Lemma stop_timers_lookup l p k :
  tmo_cfg (foldl stop_timer p l) !! k = (if decide (k ∈ l) then disabled <$> tmo_cfg p !! k else tmo_cfg p !! k).
Proof.
  revert p. induction l as [|x l IH]; intros p; cbn [foldl].
  - destruct (decide _) as [Hk|]; [by apply elem_of_nil in Hk|done].
  - rewrite IH. unfold stop_timer. cbn. destruct (decide (k = x)) as [->|Hne].
    + rewrite list_lookup_alter_eq. rewrite (decide_True (P := x ∈ x :: l)) by (by left).
      destruct (decide (x ∈ l)); [|done]. by destruct (tmo_cfg p !! x).
    + rewrite list_lookup_alter_ne by done.
      destruct (decide (k ∈ l)); [rewrite decide_True by (by right)|rewrite decide_False by (by rewrite elem_of_cons; intros [])]; done.
Qed.

(** All timers of the instance are disabled. *)
Definition timers_off (p : pp_instance) : Prop :=
  forall k c, (k < PP_TO_COUNT)%nat -> tmo_cfg p !! k = Some c -> initValueMs c = TIMEOUT_DISABLE_VALUE /\ tmo c = 0.

Lemma reset_timers i p : timers_off (reset_inst i p).
Proof.
  intros k c Hk. unfold reset_inst. rewrite stop_timers_lookup, decide_True by (apply elem_of_seq; lia).
  intros (c' & _ & ->)%fmap_Some. done.
Qed.

(** External port configuration of one instance. *)
Definition epc_inst (p : pp_instance) : pp_instance :=
  p <| portDS ::= fun q => if is_masterOnly q then q <| masterOnly := 0 |> else q |>
    <| desiredState := u8 (cfg_desiredState (cfg p)) |>.

Lemma epc_not_master p : is_masterOnly (portDS (epc_inst p)) = false.
Proof.
  unfold epc_inst. cbn. destruct (is_masterOnly (portDS p)) eqn:E; [|done].
  unfold is_masterOnly. by destruct CONFIG_HAS_CODEOPT_MO_FORCE_DISABLED.
Qed.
•••
* _Work required_
The lines you need are those containing "done"; find them in the records and copy them.

* _Task solution_
  - destruct (decide _) as [Hk|]; [by apply elem_of_nil in Hk|done].
      destruct (decide (x ∈ l)); [|done]. by destruct (tmo_cfg p !! x).
    + rewrite list_lookup_alter_ne by done.
      destruct (decide (k ∈ l)); [rewrite decide_True by (by right)|rewrite decide_False by (by rewrite elem_of_cons; intros [])]; done.
  intros (c' & _ & ->)%fmap_Some. done.
  unfold epc_inst. cbn. destruct (is_masterOnly (portDS p)) eqn:E; [|done].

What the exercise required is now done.